The military regime suspended internet service in Myanmar on Saturday following growing protests against the coup against the elected government of Aung San Suu Kyi. Mobile internet service began to shut down in the middle of the night from Friday to Saturday, and broadband service was also interrupted on Saturday morning. At the same time, mixed news is coming about the entry into service of the fixed telephone service. London-based service provider NetBlock, which monitors internet disruption and shutdown, said that as of Saturday afternoon internet service in Myanmar has been almost completely disrupted and connectivity remains at just 16%.

Twitter-Facebook is already banned
The military government on Friday ordered communications operators and internet service providers to ban the use of Twitter and Instagram amid growing opposition. He says people are spreading fake news from these forums. The military regime has already banned the use of Facebook but it is not fully effective. The internet pandemonium haste is believed to be to end growing opposition to the coup as large protests were seen in the streets on Saturday against the coup.

Thousands of protesters took to the streets
About a thousand protesters, including factory workers and mostly students, marched on the main road in Yangon on Saturday morning where around 100 police officers equipped with riot gear were deployed to arrest them.
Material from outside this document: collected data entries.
(* ===== verification/TronConvert.v ===== *)
(** * Tron and unspecified chains

    [chain_parsers/visualsign-tron/src/lib.rs], from input to payload, and
    [chain_parsers/visualsign-unspecified/src/lib.rs]. The messages of [anychain_tron] have the
    fields the parser reads; their protobuf decoders are the class [TronProto]. *)

From S2P Require Import Prelude Json Payload Errors Charset External DecimalText Encodings Builders.
From S2P Require Import Registry NearText.

#[local] Unset Program Cases.

(** ** Messages *)

Record Any := MkAny { type_url : string; any_value : bytes }.

(** [transaction::Raw]; a contract is its parameter. *)
Record Raw := MkRaw {
  timestamp : Z;
  expiration : Z;
  fee_limit : Z;
  ref_block_bytes : bytes;
  ref_block_hash : bytes;
  raw_contract : list (option Any);
}.

(** [EnumOrUnknown<ResourceCode>] *)
Inductive Resource : Type := BANDWIDTH | ENERGY | TRON_POWER | UnknownResource (n : Z).

Inductive TronContract : Type :=
| TransferContract (owner_address to_address : bytes) (amount : Z)
| FreezeBalanceV2Contract (owner_address : bytes) (frozen_balance : Z) (resource : Resource)
| UnfreezeBalanceV2Contract (owner_address : bytes) (unfreeze_balance : Z) (resource : Resource)
| WithdrawExpireUnfreezeContract (owner_address : bytes)
| WithdrawBalanceContract (owner_address : bytes)
| DelegateResourceContract (owner_address receiver_address : bytes) (resource : Resource)
    (balance : Z) (lock : bool) (lock_period : Z)
| UnDelegateResourceContract (owner_address receiver_address : bytes) (resource : Resource)
    (balance : Z)
| VoteWitnessContract (owner_address : bytes) (votes : list (bytes * Z))
| OtherContract (type_url : string)
| MissingParameter.

(** The decoders [parse_from_bytes]; a failure carries its text. *)
Class TronProto : Type := {
  parse_raw : bytes → result string Raw;
  (** The inner [raw_data], when it is there. *)
  parse_wrapped : bytes → result string (option Raw);
  parse_transfer : bytes → result string (bytes * bytes * Z);
  parse_freeze : bytes → result string (bytes * Z * Resource);
  parse_unfreeze : bytes → result string (bytes * Z * Resource);
  parse_withdraw_expire : bytes → result string bytes;
  parse_withdraw_balance : bytes → result string bytes;
  parse_delegate : bytes → result string (bytes * bytes * Resource * Z * bool * Z);
  parse_undelegate : bytes → result string (bytes * bytes * Resource * Z);
  parse_vote_witness : bytes → result string (bytes * list (bytes * Z));
}.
Those involved in the march were shouting that the military dictatorship should be known. In March, he raised his hand in the air with three fingers, which has become a symbol of protest in neighboring Thailand. However, the protest remained peaceful. By the time communication stopped, the crowd had dispersed, but no information on their mobilization could be found.

The military government imposed a complete ban on social media
Telenor, a Norwegian telecommunications company operating in Myanmar, said it received orders on Friday to shut down Instagram and Twitter. Twitter said in a statement it was very concerned about the order. Its spokesperson said the measure undermines mass democracy and the right to have one’s voice heard. It is worth noting that social media has remained an independent source of information since the coup and at the same time has proven to be a weapon for protesters to organize protests.
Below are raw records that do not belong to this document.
(* ===== verification/CliMappings.v ===== *)
(** * The command line: inputs and caller-supplied metadata

    [parser/cli-core/src/tx_input.rs] and [mapping_parser.rs], how the command line reads a
    transaction and the files a mapping names; the metadata that the plugins of Ethereum, Solana
    and NEAR ([cli_plugin.rs] of each chain) build from them; and [embedded_abis.rs]. What is
    logged is left out. *)

From S2P Require Import Prelude Panic Json Payload Errors External DecimalText Encodings Signing Proto.
From S2P Require Import Registry Borsh Payment AbiMetadata GatewayAuth.
From S2P Require Import Alloy EthFormat NearText NearTokens NearSigning.

#[local] Unset Program Cases.

(** ** Reading a transaction *)

Definition MAX_TRANSACTION_INPUT_SIZE : N := 10485760.

Fixpoint str_filter (P : Ascii.ascii → bool) (s : string) : string :=
  match s with
  | "" => ""
  | String c s => if P c then String c (str_filter P s) else str_filter P s
  end.

(** [split_ascii_whitespace] and [collect]. *)
Definition strip_ascii_whitespace (input : string) : string :=
  str_filter (fun c => negb (is_ascii_whitespace c)) input.

Fixpoint trim_start_ascii (s : string) : string :=
  match s with
  | "" => ""
  | String c s' => if is_ascii_whitespace c then trim_start_ascii s' else s
  end.

Fixpoint trim_end_ascii (s : string) : string :=
  match s with
  | "" => ""
  | String c s =>
      let t := trim_end_ascii s in
      if decide (t = "" ∧ is_ascii_whitespace c = true) then "" else String c t
  end.

Definition trim_ascii (s : string) : string := trim_end_ascii (trim_start_ascii s).

(** U+FEFF in UTF-8. *)
Definition BOM : string :=
  String (Ascii.ascii_of_nat 239) (String (Ascii.ascii_of_nat 187) (String (Ascii.ascii_of_nat 191) "")).

Definition resolve_buffer (raw : string) : string :=
  let raw := default raw (strip_prefix BOM raw) in
  if starts_with "{" (trim_start_ascii raw) then trim_ascii raw else strip_ascii_whitespace raw.

Section files.
(** Opens a file, or the standard input for [None], and reads at most so many bytes of text. *)
Context (read_text : option string → N → result string string).

Definition read_bounded (file : option string) (source : string) : result string string :=
  buf ← map_err (fun e => "Failed to read transaction from " +:+ source +:+ ": " +:+ e)
          (read_text file (MAX_TRANSACTION_INPUT_SIZE + 1));
  if decide (MAX_TRANSACTION_INPUT_SIZE < N.of_nat (String.length buf))%N then
    Err ("Transaction input from " +:+ source +:+ " exceeds maximum size ("
         +:+ show_Z (Z.of_N MAX_TRANSACTION_INPUT_SIZE) +:+ " bytes)")
  else Ok buf.

(** Whether a file can be opened, with the error text when not. *)
Context (open_file : string → result string ()).

Definition resolve_transaction_input (input : string) : result string string :=
  match strip_prefix "@" input with
  | None => Ok input
  | Some rest =>
      raw ← (if decide (rest = "") then
               Err "'@' must be followed by a path, or use '@-' to read from stdin"
             else if decide (rest = "-") then read_bounded None "<stdin>"
             else
               _ ← map_err (fun e => "Failed to open transaction file '" +:+ rest +:+ "': " +:+ e)
                     (open_file rest);
               read_bounded (Some rest) rest);
      Ok (resolve_buffer raw)
  end.

(** ** Mappings *)

Record MappingComponents := MkMapping { map_name : string; map_path : string; map_identifier : string }.

(** [str::rsplit_once] at a character. *)
Fixpoint rsplit_once (sep : Ascii.ascii) (s : string) : option (string * string) :=
  match s with
  | "" => None
  | String c s =>
      match rsplit_once sep s with
      | Some (a, b) => Some (String c a, b)
      | None => if decide (c = sep) then Some ("", s) else None
      end
  end.

Definition mapping_error (expected mapping_str : string) : string :=
  "Invalid mapping format (expected " +:+ expected +:+ "): " +:+ mapping_str.

(** The shared end of both formats. *)
Definition checked_mapping (name path identifier mapping_str : string)
    : result string MappingComponents :=
  if decide (name = "" ∨ path = "" ∨ identifier = "") then
    Err ("Mapping components cannot be empty: " +:+ mapping_str)
  else Ok (MkMapping name path identifier).

Definition parse_mapping (mapping_str : string) : result string MappingComponents :=
  '(name_and_path, identifier) ←
    ok_or (mapping_error "name:path:identifier" mapping_str) (rsplit_once ":" mapping_str);
  '(name, path) ←
    ok_or (mapping_error "name:path:identifier" mapping_str) (split_once ":" name_and_path);
  checked_mapping name path identifier mapping_str.

Definition parse_near_mapping (mapping_str : string) : result string MappingComponents :=
  match split_on "@" mapping_str with
  | [name; path; asset_id] => checked_mapping name path asset_id mapping_str
  | parts =>
      if decide (3 < length parts) then
        Err ("Invalid mapping format: found " +:+ show_nat (length parts)
             +:+ " '@'-separated components, expected 3 (Name@FilePath@AssetId). A file path containing '@' cannot be used here: "
             +:+ mapping_str)
      else Err (mapping_error "Name@FilePath@AssetId" mapping_str)
  end.

Definition MAX_JSON_FILE_SIZE : N := 10485760.

(** Whether [serde_json] reads a text as a value, with the error text when not. *)
Context (check_json : string → result string ()).

Definition load_json_file (path : string) : result string string :=
  json_content ← map_err (fun e => "Failed to read file at " +:+ path +:+ ": " +:+ e)
                   (read_text (Some path) (MAX_JSON_FILE_SIZE + 1));
  if decide (MAX_JSON_FILE_SIZE < N.of_nat (String.length json_content))%N then
    Err ("File " +:+ path +:+ " exceeds maximum size (> " +:+ show_Z (Z.of_N MAX_JSON_FILE_SIZE) +:+ " bytes)")
  else
    _ ← map_err (fun e => "Invalid JSON in file " +:+ path +:+ ": " +:+ e) (check_json json_content);
    Ok json_content.

Section load.
Context {V : Type} (parse : string → result string MappingComponents)
  (validate_identifier : string → result string ())
  (build_value : MappingComponents → string → result string V).

(** One turn of the loop; a mapping that fails anywhere leaves the state as it is. *)
Definition load_step (st : list (string * V) * nat) (mapping : string) : list (string * V) * nat :=
  let '(map, valid_count) := st in
  match parse mapping with
  | Err _ => st
  | Ok components =>
      match validate_identifier (map_identifier components) with
      | Err _ => st
      | Ok _ =>
          match load_json_file (map_path components) with
          | Err _ => st
          | Ok json =>
              match build_value components json with
              | Err _ => st
              | Ok value =>
                  let previous := assoc (map_identifier components) map in
                  (btree_insert (map_identifier components) value map,
                   match previous with Some _ => valid_count | None => S valid_count end)
              end
          end
      end
  end.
Many leaders and activists opposed to the coup have been arrested
The military regime on Friday arrested activists and politicians who opposed the coup and made noise from the balconies and windows of their homes in Yangon in protest against the military regime. Earlier on Friday, 300 deputies from Suu Kyi’s National League for Democracy party announced that they were the legitimate representatives of the people. He asked the international community to recognize the national government formed by him.

The UN Secretary-General has expressed concern
United Nations Secretary-General Antonio Gutarares on Friday pledged that the United Nations would do everything possible to create the conditions that would pressure the international community to unite and withdraw the stages of the military coup in Myanmar. He told a press conference that the implementation of the Security Council’s call for the restoration of democracy, respecting the outcome of the legislative elections in November and the release of all those detained by the army, is imperative. Gutarais said we should create all kinds of pressure to make this possible.

UN Special Envoy contacted Myanmar military
He said UN Special Envoy for Myanmar Christine Schreiner Bergner first approached the military on Friday after the coup and expressed strong opposition from the United Nations over the development. At the same time, an association called the Association of Assistants of Political Prisoners in Myanmar said in a statement that 134 officers and deputies were arrested during the coup, along with 18 independent activists. However, some of them have been published.